You can see, the same things you can do with the basic types, you can do with arrays of that type. otherPets has the type Pet[]. You can assign arrays of subclasses such as PetWithTaxNumber[] and arrays of structural compatible classes, such as Person[].

You cannot assign classes wich are structural incompatible. otherTaxedPets has the type PetWithTaxNumber[]. Thus, objects of type Pet[] cannot be assigned. They miss the property number.

To Sum it Up: Duck Types are Dangerous

Being a big fan of static type systems, I realized that actually I am a big fan of static nominal type system. This means the name of types matters, because names bound types to domains. And, developing software is mainly about modeling the domains of the real world. Typescript uses Duck typing and only ensures structural compatibility. While IMHO this is much better than an untyped programming language, such as JavaScript, there is still a lot of space for undetected errors, which would be detected with a real type system.

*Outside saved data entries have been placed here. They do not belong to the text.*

(* ===== verification/TierExpr.v ===== *)
(** * The visual tier editor: [web/default/src/features/pricing/lib/tier-expr.ts]

    A visual configuration is a list of price tiers; the editor writes it as a
    billing expression and reads such an expression back.  The local evaluation of
    an expression hands the text to the JavaScript engine and is not part of the
    model. *)
From Stdlib Require Import NArith ZArith.
From stdpp Require Import list numbers.
From S2P Require Import Prelude JsString Regex JsNumber Json BillingExpr.

(** ** Tiers *)

Inductive CacheMode : Type := CACHE_MODE_TIMED | CACHE_MODE_GENERIC.

(** [number | string]: a text while the field is being edited. *)
Inductive CondValue : Type :=
| CVNum (n : number)
| CVStr (s : jsstr).

Record TierConditionInput : Type := {
  tci_var : TierVar;
  tci_op : TierOp;
  tci_value : CondValue
}.

(** The optional unit costs are [vt_costs], by field name. *)
Record VisualTier : Type := {
  vt_label : jsstr;
  vt_conditions : list TierConditionInput;
  vt_input_unit_cost : number;
  vt_output_unit_cost : number;
  vt_cache_mode : CacheMode;
  vt_costs : list (jsstr * number)
}.

(** [Partial<VisualTier>]: a property that is missing is [None], or not in the
    list of the costs. *)
Record PartialTier : Type := {
  p_label : option jsstr;
  p_conditions : option (list TierConditionInput);
  p_input_unit_cost : option number;
  p_output_unit_cost : option number;
  p_cache_mode : option CacheMode;
  p_costs : list (jsstr * number)
}.

Abbreviation VisualConfig := (list VisualTier).

Definition CACHE_1H_FIELD : jsstr := "cache_create_1h_unit_cost".

(** [Number(tier[field])] of a number or a missing property. *)
Definition cost_of (field : jsstr) (costs : list (jsstr * number)) : number :=
  default NaN (assoc_get field costs).

Definition getTierCacheMode (tier : PartialTier) : CacheMode :=
  match p_cache_mode tier with
  | Some m => m
  | None => if num_ltb zero (cost_of CACHE_1H_FIELD (p_costs tier))
            then CACHE_MODE_TIMED else CACHE_MODE_GENERIC
  end.

(** The spread [...tier] puts the given label, costs of input and output, mode and
    conditions back as they are; the other costs are normalized after it. *)
Definition normalizeVisualTier (tier : PartialTier) : VisualTier :=
  {| vt_label := default [] (p_label tier);
     vt_conditions := default [] (p_conditions tier);
     vt_input_unit_cost := default zero (p_input_unit_cost tier);
     vt_output_unit_cost := default zero (p_output_unit_cost tier);
     vt_cache_mode := getTierCacheMode tier;
     vt_costs := map (λ '(field, _), (field, num_or (cost_of field (p_costs tier)) zero))
                   BILLING_CACHE_VAR_MAP |}.

Definition partial_of (tier : VisualTier) : PartialTier :=
  {| p_label := Some (vt_label tier); p_conditions := Some (vt_conditions tier);
     p_input_unit_cost := Some (vt_input_unit_cost tier);
     p_output_unit_cost := Some (vt_output_unit_cost tier);
     p_cache_mode := Some (vt_cache_mode tier); p_costs := vt_costs tier |}.

Definition createDefaultVisualConfig : VisualConfig :=
  [normalizeVisualTier
     {| p_label := Some "base"; p_conditions := Some []; p_input_unit_cost := Some zero;
        p_output_unit_cost := Some zero; p_cache_mode := Some CACHE_MODE_GENERIC;
        p_costs := [] |}].

Definition normalizeVisualConfig (config : option VisualConfig) : VisualConfig :=
  match config with
  | None | Some [] => createDefaultVisualConfig
  | Some tiers => map (λ tier, normalizeVisualTier (partial_of tier)) tiers
  end.

(** ** The text of a configuration *)

Definition tierVar_str (v : TierVar) : jsstr :=
  match v with TV_p => "p" | TV_c => "c" | TV_len => "len" end.

Definition tierOp_str (o : TierOp) : jsstr :=
  match o with OpLt => "<" | OpLe => "<=" | OpGt => ">" | OpGe => ">=" end.

Definition condValue_str (v : CondValue) : jsstr :=
  match v with CVNum n => Number_toString n | CVStr s => s end.

(** A variable and an operator are never empty. *)
Definition condition_given (c : TierConditionInput) : bool :=
  match tci_value c with CVStr s => nonempty s | CVNum _ => true end.

Definition condition_str (c : TierConditionInput) : jsstr :=
  tierVar_str (tci_var c) ++ " " ++ tierOp_str (tci_op c) ++ " " ++ condValue_str (tci_value c).

Definition buildConditionStr (conditions : list TierConditionInput) : jsstr :=
  join " && " (map condition_str (List.filter condition_given conditions)).

Definition coeff_str (var : jsstr) (v : number) : jsstr := var ++ " * " ++ Number_toString v.

Definition buildTierBodyExpr (tier : VisualTier) : jsstr :=
  let ic := num_or (vt_input_unit_cost tier) zero in
  let oc := num_or (vt_output_unit_cost tier) zero in
  join " + "
    (coeff_str "p" ic :: coeff_str "c" oc
     :: omap (λ '(field, exprVar),
                let v := num_or (cost_of field (vt_costs tier)) zero in
                if num_eqb v zero then None else Some (coeff_str exprVar v))
          BILLING_CACHE_VAR_MAP).

Definition tier_call (label : jsstr) (tier : VisualTier) : jsstr :=
  "tier(\q" ++ label ++ "\q, " ++ buildTierBodyExpr tier ++ ")".

Definition EMPTY_EXPR : jsstr := "p * 0 + c * 0".

Definition label_or (label d : jsstr) : jsstr := if nonempty label then label else d.

(** The loop over several tiers, from the tier with number [i]. *)
Fixpoint tier_parts (i : nat) (tiers : list VisualTier) : list jsstr :=
  match tiers with
  | [] => []
  | tier :: rest =>
      let label := label_or (vt_label tier) ("tier_" ++ to_dec (N.of_nat i)) in
      let body := tier_call label tier in
      let cond := buildConditionStr (vt_conditions tier) in
      (match rest with
       | _ :: _ => if nonempty cond then cond ++ " ? " ++ body else body
       | [] => body
       end) :: tier_parts (S i) rest
  end.

Definition generateExprFromVisualConfig (config : option VisualConfig) : jsstr :=
  match config with
  | None | Some [] => EMPTY_EXPR
  | Some [tier] =>
      let body := tier_call (label_or (vt_label tier) "default") tier in
      let cond := buildConditionStr (vt_conditions tier) in
      if nonempty cond then cond ++ " ? " ++ body ++ " : " ++ EMPTY_EXPR else body
  | Some tiers => join " : " (tier_parts 1 tiers)
  end.

(** ** Reading an expression *)

Definition visual_version_regex : regex :=
  rseq [RStart; RLit "v"; rplus rdigit; RLit ":"; RGroup 1 (RStar rany); REnd].

(** A variable, the sign of multiplication and a number in group [i]. *)
Definition rcoeff (v : jsstr) (i : nat) : list regex :=
  [RLit v; rspaces; RLit "*"; rspaces; RGroup i rnum].

Definition rplus_sign : list regex := [rspaces; RLit "+"; rspaces].

(** [optCacheStr], the groups numbered from [i]. *)
Fixpoint optCache (vars : list jsstr) (i : nat) : list regex :=
  match vars with
  | [] => []
  | v :: r => ropt (rseq (rplus_sign ++ rcoeff v i)) :: optCache r (S i)
  end.

Definition bodyPat (i : nat) : list regex :=
  rcoeff "p" i ++ rplus_sign ++ rcoeff "c" (S i)
  ++ optCache (map snd BILLING_CACHE_VAR_MAP) (S (S i)).

(** The call of [tier] with its label in group [i] and the body after it. *)
Definition tierPat (i : nat) : list regex :=
  [RLit "tier(\q"; RGroup i (RStar rnotquote); RLit "\q,"; rspaces] ++ bodyPat (S i) ++ [RLit ")"].

Definition singleRe : regex := RSeq RStart (rseq (tierPat 1 ++ [REnd])).

Definition visualTierRe : regex :=
  rseq (ropt (rseq [condGroup; rspaces; RLit "?"; rspaces]) :: tierPat 2).

(** The costs a match gives: the groups from number [i] on. *)
Fixpoint matched_costs (m : match_result) (vars : list (jsstr * jsstr)) (i : nat)
    : list (jsstr * number) :=
  match vars with
  | [] => []
  | (field, _) :: r =>
      match grp_opt m i with
      | Some val => (field, Number_of_string val) :: matched_costs m r (S i)
      | None => matched_costs m r (S i)
      end
  end.

(** The tier of a match whose label is group [i]. *)
Definition matched_tier (m : match_result) (i : nat) (conditions : list TierConditionInput)
    : VisualTier :=
  normalizeVisualTier
    {| p_label := Some (grp m i); p_conditions := Some conditions;
       p_input_unit_cost := Some (Number_of_string (grp m (S i)));
       p_output_unit_cost := Some (Number_of_string (grp m (S (S i))));
       p_cache_mode := None;
       p_costs := matched_costs m BILLING_CACHE_VAR_MAP (S (S (S i))) |}.

(** The conditions are read as in [parseTiersFromExpr]. *)
Definition condition_input (c : TierCondition) : TierConditionInput :=
  {| tci_var := cond_var c; tci_op := cond_op c; tci_value := CVNum (cond_value c) |}.

Definition matched_conditions (m : match_result) : list TierConditionInput :=
  map condition_input (parseTierConditions (default [] (grp_opt m 1))).

Definition without_spaces (s : jsstr) : jsstr := re_replaceAll spaces_regex [] s.

Definition tryParseVisualConfig (exprStr : jsstr) : option VisualConfig :=
  if nonempty exprStr then
    let body := match re_match visual_version_regex exprStr with
                | Some m => grp m 1
                | None => exprStr
                end in
    match re_match singleRe body with
    | Some m => Some (normalizeVisualConfig (Some [matched_tier m 1 []]))
    | None =>
        match map (λ m, matched_tier m 2 (matched_conditions m)) (re_matchAll visualTierRe body) with
        | [] => None
        | tiers =>
            let cfg := normalizeVisualConfig (Some tiers) in
            if str_eqb (without_spaces (generateExprFromVisualConfig (Some cfg)))
                 (without_spaces body)
            then Some cfg else None
        end
    end
  else None.

(** ** The estimator's variables *)

(** Pairs of [var] and [stateKey]. *)
Definition ESTIMATOR_VARS : list (jsstr * jsstr) :=
  [("cr", "cacheReadTokens"); ("cc", "cacheCreateTokens"); ("cc1h", "cacheCreate1hTokens");
   ("img", "imageTokens"); ("img_o", "imageOutputTokens"); ("ai", "audioInputTokens");
   ("ao", "audioOutputTokens")].

Definition exprUsesExtraVars (exprStr : jsstr) : bool :=
  nonempty exprStr
  && re_test (rseq [RWordB; RGroup 1 (ralt (map (λ '(v, _), RLit v) ESTIMATOR_VARS)); RWordB]) exprStr.

(** ** Samples *)

Definition sample_tier (label : jsstr) (conds : list TierConditionInput) (i o : jsstr)
    (costs : list (jsstr * jsstr)) : VisualTier :=
  normalizeVisualTier
    {| p_label := Some label; p_conditions := Some conds;
       p_input_unit_cost := Some (Number_of_string i);
       p_output_unit_cost := Some (Number_of_string o); p_cache_mode := None;
       p_costs := map (λ '(f, v), (f, Number_of_string v)) costs |}.

Definition sample_config : VisualConfig :=
  [sample_tier "short" [{| tci_var := TV_len; tci_op := OpLe; tci_value := CVNum (num_of_Z 200000) |};
                        {| tci_var := TV_c; tci_op := OpLt; tci_value := CVNum (num_of_Z 8000) |}]
     "2.5" "15" [("cache_read_unit_cost", "0.25"); ("audio_output_unit_cost", "1e-7")];
   sample_tier "long" [] "5" "22.5" [("cache_create_1h_unit_cost", "3")]].

Example sample_text :
  generateExprFromVisualConfig (Some sample_config)
  = "len <= 200000 && c < 8000 ? tier(\qshort\q, p * 2.5 + c * 15 + cr * 0.25 + ao * 1e-7) : tier(\qlong\q, p * 5 + c * 22.5 + cc1h * 3)".
Proof. vm_compute. reflexivity. Qed.

Example sample_read :
  tryParseVisualConfig (generateExprFromVisualConfig (Some sample_config)) = Some sample_config.
Proof. vm_compute. reflexivity. Qed.

Example sample_single :
  let cfg := [sample_tier "base" [] "1" "2" [("image_unit_cost", "0.5")]] in
  tryParseVisualConfig ("v1:" ++ generateExprFromVisualConfig (Some cfg)) = Some cfg.
Proof. vm_compute. reflexivity. Qed.

Example extra_vars : map exprUsesExtraVars ["p * 1 + cc1h * 2"; "p * 1 + cco * 2"; []] = [true; false; false].
Proof. vm_compute. reflexivity. Qed.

Addendum 1: Another Unsafe Example

After publishing this article, a colleague of mine sent me one of his favorite examples of unsafe TypeScript code. It is not related to covariance but so short, clean, and bad that I had to add it:

type ReqName = {name: string}
type OptName = {name: string | undefined}

const reqName: ReqName = {name: 'some'};
const optName: OptName = reqName;
optName.name = undefined;

const definedValue: string = reqName.name // <- undefined, kaboom

You can see that the type ReqName has a member name that is a string. OptName is a type with a member string that may be undefined. Because OptName is more than ReqName they are structurally compatible. You can assign a ReqName-object to a OptName-typed reference. This would be safe, if the objects were immutable. But, being mutable, I can change the member value name to undefined using the reference optName. Now, there is a reference reqName which member value name is changed to undefined despite his type forbids undefined values!

This is another very big argument to not use mutable data.